Risalah

(Ar.: risalah)

Dalam bahasa Arab, risalah berarti “surat yang dikirim” atau “karya tulis”. Secara terminologis, risalah berarti ajaran yang disampaikan­ Allah SWT melalui perantaraan seseorang atau beberapa­ orang rasul untuk mengatur kehidup­an­ ma­nusia dalam hubungannya dengan Allah SWT, sesama,­ dan lingkungannya.

Meskipun telah diberi hidayah oleh Tu­han berupa akal, manusia tidak dapat menentukan jalan hidupnya sendiri karena kemampuan akal ma­nusia amat terbatas. Apabila manusia dibiarkan­ mengatur hidupnya sendiri, kehidupan di muka­ bumi ini akan kacau karena antara satu dan yang lain akan saling berbeda pendapat, mau me­nang sendiri, dan menyalahkan orang lain. Ka­rena keterbatasan kemam­ puan manusia ini maka Tuhan berkenan mengutus rasul-Nya untuk membawa risalah-Nya berupa peraturan­ dan ajaran.

Peraturan dan ajaran itu harus ditaati­ oleh setiap orang demi terbentuknya suatu masyarakat yang aman dan tente­ram,­ sehingga dengan­ peraturan dan ajaran itu manusia dapat membentuk dan mengembangkan hasil ciptaannya di muka bumi ini, yang disebut peradaban.

Ulama sepakat bahwa manusia membutuh­kan­ rasul yang membawa risalah Tuhan untuk me­mberi petunjuk bagi manusia ke jalan yang benar dan menjauhkan manusia dari kesesatan. Namun ula­ma berbeda pendapat tentang kewajiban Tuhan mengutus­ para rasul-Nya.

Kelompok Muktazilah, didasarkan atas pandangan mereka bahwa Tuhan Maha Adil, berpendapat bahwa Tuhan berkewajiban mengutus rasul-Nya. Tuhan tidak adil kalau membiarkan manusia­ hanyut dalam gelora hawa nafsunya. Oleh sebab itu Tuhan berkewajiban berbuat­ baik dan yang terbaik (as-salah wa al-aslah) bagi manusia.

Salah satu perwujudan dari berbuat baik dan terbaik bagi manusia ialah diutusnya para rasul Tuhan. Dengan itu manusia dapat mencapai kehidupan­ yang baik dan terbaik.

Berlainan dengan pendapat kelompok Muktazilah­ di atas, kelompok Asy‘ariyah berpenda­pat bahwa Tuhan tidak wajib mengutus para rasul­. Mengutus para rasul itu hanya jaiz bagi Tuhan­. Pandangan ini didasarkan atas pendapat mereka­ bahwa Tuhan mempunyai kekuasaan dan kehendak mutlak.

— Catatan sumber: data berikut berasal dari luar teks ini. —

Definition greet_params : Params :=
  mkParams "greet" (JObj [("name", JStr "Ada")]) "".

Definition strict_params : Params :=
  mkParams "strict" (JObj [("name", JStr "Ada")]) "".

Definition read (uri : string) : Params := mkParams "" JUndefined uri.

Definition on (rpc : RPCRequest) : RequestEvent :=
  mkRequestEvent "/mcp" "https://app.example" "POST" (Some "s-1") (Some rpc).

Definition request (method : string) : RPCRequest :=
  mkRPCRequest method no_params (JNum 1).

(** The handler object of [srv] for a request of session ["s-1"]. *)
Definition handler_of (srv : MCPServer) : MCPHandler :=
  new_MCPHandler srv get "https://cdn.example" "s-1".

End Sample.

(** ** Notions used to state further properties *)

(** The vendors whose schemas [toJsonSchema] converts. *)
Definition supported_vendors : list string :=
  ["arktype"; "valibot"; "zod"; "effect"].

(** The configured URI of a registry entry is a template. *)
Definition templated (e : string * Resource) : bool :=
  isTemplate (default "" (resource_uri e.2)).

(** The token that [resources.read] extracts from the URI
    ["widget://" + rest]: [rest] up to its first ["//"] or ["."]. *)
Definition uri_token (rest : string) : string := cut "." (cut "//" rest).

(** [srv] with another resource registry. *)
Definition with_resources (srv : MCPServer)
    (resources : option (list (string * Resource))) : MCPServer :=
  mkMCPServer (server_domain srv) (server_widgets srv) (server_tools srv)
              (server_prompts srv) resources (server_name srv) (server_version srv).
(** ** Dispatch and the transport *)

(** C10. [send_check_in] is not atomic with respect to delivery: when the
    transport raises, the exception reaches the caller, and the freshly
    inserted row with status [sent] as well as the pending pointer to it
    persist; the state after the call does not depend on the delivery. *)
Theorem send_check_in_delivery_failure_persists :
  forall (s : sys) (chat_id : Z) (now : datetime) (e : string),
    let new_id := next_rowid (map ci_id (check_ins (store s))) in
    let row := mk_check_in new_id now (Some now) None sent 0 in
    let after := snd (send_check_in s chat_id now (Raises e)) in
    fst (send_check_in s chat_id now (Raises e)) = Raises e /\
    check_ins (store after) = check_ins (store s) ++ [row] /\
    ~ In new_id (map ci_id (check_ins (store s))) /\
    pending_check_in_id after = Some new_id /\
    fst (get_pending_check_in after) = Some new_id /\
    (forall delivery, snd (send_check_in s chat_id now delivery) = after).
Proof.
  intros s chat_id now e new_id row after.
  repeat split; try reflexivity.
  - apply next_rowid_fresh.
  - subst after new_id. unfold get_pending_check_in.
    cbn [send_check_in snd pending_check_in_id fst].
    rewrite truthy_next_rowid. reflexivity.
  - intros [u|e']; reflexivity.
Qed.

(** ** The lower bound of the reconciliation window *)




Lemma handle_wake_button_runs :
  forall s chat_id today_clock now row sleep_start tm,
    find (fun u => uc_chat_id u =? chat_id) (user_configs (store s)) = Some row ->
    uc_sleep_start_time row = Some sleep_start ->
    parse_wake_time (default_wake_time_str row) = Some tm ->
    handle_wake_button s chat_id today_clock now =
      (Returns (rounded_hours (now - sleep_start)),
       mk_sys (reconcile (store s) chat_id
                 (Z.max sleep_start (datetime_combine (date_of today_clock) tm))
                 now)
              (pending_check_in_id s)).
Proof.
  intros s chat_id today_clock now row sleep_start tm Hrow Hsleep Hparse.
  unfold handle_wake_button. rewrite Hrow, Hsleep.
  unfold retroactive_start, default_wake_today. rewrite Hparse. reflexivity.
Qed.



(** ** Row-wise updates *)

Lemma Forall2_map_same :
  forall (A : Type) (R : A -> A -> Prop) (f : A -> A) (l : list A),
    (forall x, In x l -> R x (f x)) -> Forall2 R l (map f l).
Proof.
  intros A R f l. induction l as [|a l IH]; intro Hall; simpl.
  - constructor.
  - constructor; [apply Hall; left; reflexivity |].
    apply IH. intros x Hx. apply Hall. right. exact Hx.
Qed.

Lemma status_eqb_eq : forall a b, status_eqb a b = true <-> a = b.
Proof.
  intros a b. split.
  - destruct a, b; simpl; intro H; try reflexivity; discriminate.
  - intros ->. destruct b; reflexivity.
Qed.

(** ** The staleness sweep *)

Lemma stale_row_moves :
  forall now r,
    stale_at now r ->
    stale_row (now - timedelta_minutes 90) r = with_status r missed.
Proof.
  intros now r [Hsent (t & Ht & Hold)]. unfold stale_row.
  rewrite Hsent, Ht. simpl.
  destruct (t <? now - timedelta_minutes 90) eqn:Hlt; [reflexivity|].
  apply Z.ltb_ge in Hlt. lia.
Qed.

Lemma stale_row_keeps :
  forall now r,
    ~ stale_at now r ->
    stale_row (now - timedelta_minutes 90) r = r.
Proof.
  intros now r Hfresh. unfold stale_row.
  destruct (status_eqb (ci_status r) sent) eqn:Hst; [|reflexivity].
  destruct (ci_sent_time r) as [t|] eqn:Ht; [|reflexivity].
  simpl. destruct (t <? now - timedelta_minutes 90) eqn:Hlt; [|reflexivity].
  exfalso. apply Hfresh. split; [apply status_eqb_eq; exact Hst |].
  exists t. split; [exact Ht |]. apply Z.ltb_lt in Hlt. lia.
Qed.

Lemma stale_at_dec : forall now r, stale_at now r \/ ~ stale_at now r.
Proof.
  intros now r. unfold stale_at.
  destruct (ci_status r) eqn:Hst;
    try (right; intros [Hs _]; discriminate).
  destruct (ci_sent_time r) as [t|] eqn:Ht.
  - destruct (Z_lt_dec (timedelta_minutes 90) (now - t)) as [Hlt|Hge].
    + left. split; [reflexivity|]. exists t. split; [reflexivity | exact Hlt].
    + right. intros [_ (t' & Ht' & Hlt)]. inversion Ht'; subst. contradiction.
  - right. intros [_ (t' & Ht' & _)]. discriminate.
Qed.

Lemma stale_row_absorbs :
  forall thr thr' r,
    thr <= thr' ->
    stale_row thr' (stale_row thr r) = stale_row thr' r.
Proof.
  intros thr thr' r Hle. unfold stale_row at 2.
  destruct (status_eqb (ci_status r) sent) eqn:Hst; [|reflexivity].
  destruct (ci_sent_time r) as [t|] eqn:Ht; [|reflexivity].
  simpl. destruct (t <? thr) eqn:Hlt; [|reflexivity].
  unfold stale_row. simpl. rewrite Hst, Ht. simpl.
  apply Z.ltb_lt in Hlt.
  destruct (t <? thr') eqn:Hlt'; [reflexivity|].
  apply Z.ltb_ge in Hlt'. lia.
Qed.

Lemma mark_stale_absorbs :
  forall s now now',
    now <= now' ->
    mark_stale_as_missed (mark_stale_as_missed s now) now'
    = mark_stale_as_missed s now'.
Proof.
  intros s now now' Hle. unfold mark_stale_as_missed, set_check_ins. simpl.
  rewrite map_map. f_equal. f_equal.
  apply map_ext. intro r. apply stale_row_absorbs. lia.
Qed.

(** The [UPDATE] of the sweep, row by row, on any store. *)
Lemma mark_stale_as_missed_exact :
  forall (s : sys) (now : datetime),
    let s' := mark_stale_as_missed s now in
    Forall2 (fun r r' =>
               (stale_at now r /\ r' = with_status r missed) \/
               (~ stale_at now r /\ r' = r))
            (check_ins (store s)) (check_ins (store s')) /\
    user_configs (store s') = user_configs (store s) /\
    activity_logs (store s') = activity_logs (store s) /\
    pending_check_in_id s' = pending_check_in_id s /\
    mark_stale_as_missed s' now = s' /\
    (forall now', now <= now' ->
       mark_stale_as_missed s' now' = mark_stale_as_missed s now').
Proof.
  intros s now s'. repeat split.
  - subst s'. simpl. apply Forall2_map_same. intros r _.
    destruct (stale_at_dec now r) as [Hold|Hfresh].
    + left. split; [exact Hold | apply stale_row_moves; exact Hold].
    + right. split; [exact Hfresh | apply stale_row_keeps; exact Hfresh].
  - subst s'. apply mark_stale_absorbs. lia.
  - intros now' Hle. subst s'. apply mark_stale_absorbs. exact Hle.
Qed.

(** C5, counterexample to the claim as stated.  A prompt dispatched at
    10:00 and swept at 11:30 has waited 90 minutes, which is "at least 90
    minutes", and it is still [sent] after the sweep. *)
Lemma sweep_at_exactly_90_minutes_keeps_sent :
  let s := run initial [ev_start sample_chat (clock_at 0 9 0);
                        ev_hourly (clock_at 0 10 0) false (Returns tt)] in
  let r := check_in_at 1 (clock_at 0 10 0) sent in
  check_ins (store s) = [r] /\
  ci_response_time r = None /\
  clock_at 0 11 30 - clock_at 0 10 0 >= timedelta_minutes 90 /\
  check_ins (store (mark_stale_as_missed s (clock_at 0 11 30))) = [r].
Proof.
  vm_compute. repeat split; discriminate.
Qed.

(** ** Reclassification at wake time *)

Lemma in_window_iff :
  forall lo hi r,
    in_window lo hi r = true <-> lo <= ci_scheduled_time r <= hi.
Proof.
  intros lo hi r. unfold in_window.
  rewrite andb_true_iff, !Z.leb_le. reflexivity.
Qed.

Lemma wake_row_moves :
  forall lo hi r, slept_through lo hi r -> wake_row lo hi r = with_status r sleeping.
Proof.
  intros lo hi r [Hwin Hst]. unfold wake_row.
  apply in_window_iff in Hwin. rewrite Hwin.
  destruct Hst as [-> | ->]; reflexivity.
Qed.

Lemma wake_row_keeps :
  forall lo hi r, ~ slept_through lo hi r -> wake_row lo hi r = r.
Proof.
  intros lo hi r Hnot. unfold wake_row.
  destruct (in_window lo hi r) eqn:Hwin; [|reflexivity].
  apply in_window_iff in Hwin.
  destruct (ci_status r) eqn:Hst; simpl; try reflexivity;
    exfalso; apply Hnot; split; auto.
Qed.

Lemma slept_through_dec :
  forall lo hi r, slept_through lo hi r \/ ~ slept_through lo hi r.
Proof.
  intros lo hi r. unfold slept_through.
  destruct (in_window lo hi r) eqn:Hwin.
  - apply in_window_iff in Hwin.
    destruct (ci_status r) eqn:Hst;
      try (left; split; [exact Hwin | auto]; fail);
      right; intros [_ [H|H]]; discriminate.
  - right. intros [Hw _]. apply in_window_iff in Hw. congruence.
Qed.

(** C2, as the code has it.  When [handle_wake_button] runs with a recorded
    [sleep_start_time] and a well-formed wake time, a record becomes
    [sleeping] exactly when its [scheduled_time] lies in
    [[retroactive_start, now]] and its status is [missed] or [pending];
    every other record, a [sent] one in the window included, is left as it
    is, in place. *)
Theorem handle_wake_reclassifies_missed_and_pending :
  forall (s : sys) (chat_id : Z) (today_clock now : datetime)
         (row : user_config) (sleep_start : datetime) (tm : Z * Z),
    find (fun u => uc_chat_id u =? chat_id) (user_configs (store s)) = Some row ->
    uc_sleep_start_time row = Some sleep_start ->
    parse_wake_time (default_wake_time_str row) = Some tm ->
    let lo := Z.max sleep_start (datetime_combine (date_of today_clock) tm) in
    let s' := snd (handle_wake_button s chat_id today_clock now) in
    Forall2 (fun r r' =>
               (slept_through lo now r /\ r' = with_status r sleeping) \/
               (~ slept_through lo now r /\ r' = r))
            (check_ins (store s)) (check_ins (store s')) /\
    (forall r, In r (check_ins (store s)) -> ci_status r = sent ->
               In r (check_ins (store s'))).
Proof.
  intros s chat_id today_clock now row sleep_start tm Hrow Hsleep Hparse lo s'.
  subst s'. rewrite (handle_wake_button_runs _ _ _ _ _ _ _ Hrow Hsleep Hparse).
  fold lo. simpl. split.
  - apply Forall2_map_same. intros r _.
    destruct (slept_through_dec lo now r) as [Hyes|Hno].
    + left. split; [exact Hyes | apply wake_row_moves; exact Hyes].
    + right. split; [exact Hno | apply wake_row_keeps; exact Hno].
  - intros r Hin Hsent.
    replace r with (wake_row lo now r) at 1.
    + apply in_map. exact Hin.
    + apply wake_row_keeps. intros [_ [H|H]]; congruence.
Qed.

Lemma handle_wake_reclassifies_missed_and_pending_witness :
  let s := mk_sys (mk_db [check_in_at 1 (clock_at 1 7 0) missed;
                          check_in_at 2 (clock_at 1 8 0) missed;
                          check_in_at 3 (clock_at 1 9 0) sent]
                         [config_asleep] []) (Some 3) in
  let s' := snd (handle_wake_button s sample_chat (clock_at 1 9 30) (clock_at 1 9 30)) in
  Forall2 (fun r r' =>
             (slept_through (clock_at 1 7 30) (clock_at 1 9 30) r /\
              r' = with_status r sleeping) \/
             (~ slept_through (clock_at 1 7 30) (clock_at 1 9 30) r /\ r' = r))
          (check_ins (store s)) (check_ins (store s')) /\
  In (check_in_at 3 (clock_at 1 9 0) sent) (check_ins (store s')).
Proof.
  intros s s'.
  destruct (handle_wake_reclassifies_missed_and_pending s sample_chat
              (clock_at 1 9 30) (clock_at 1 9 30) config_asleep
              (clock_at 0 23 0) (7, 30) eq_refl eq_refl eq_refl)
    as [Hrows Hsent].
  split; [exact Hrows |].
  apply Hsent; [right; right; left; reflexivity | reflexivity].
Defined.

Segala sesuatu terserah atas kehendak dan kekuasaan Tuhan. Seandainya Tuhan­ tidak mengutus para rasul-Nya, Tuhan tidak dapat dipersalahkan karena Ia mempunyai kehendak­ dan kekuasaan­ mutlak. Dia lebih tahu dengan kehendak dan kekuasaan-Nya itu. Tidak ada kewajiban bagi Tuhan terhadap makhluk-Nya dan Tuhan berbuat sesuatu bukan atas keterpaksaan, tetapi atas kehendak­ dan kekuasaan-Nya Yang Maha Mutlak.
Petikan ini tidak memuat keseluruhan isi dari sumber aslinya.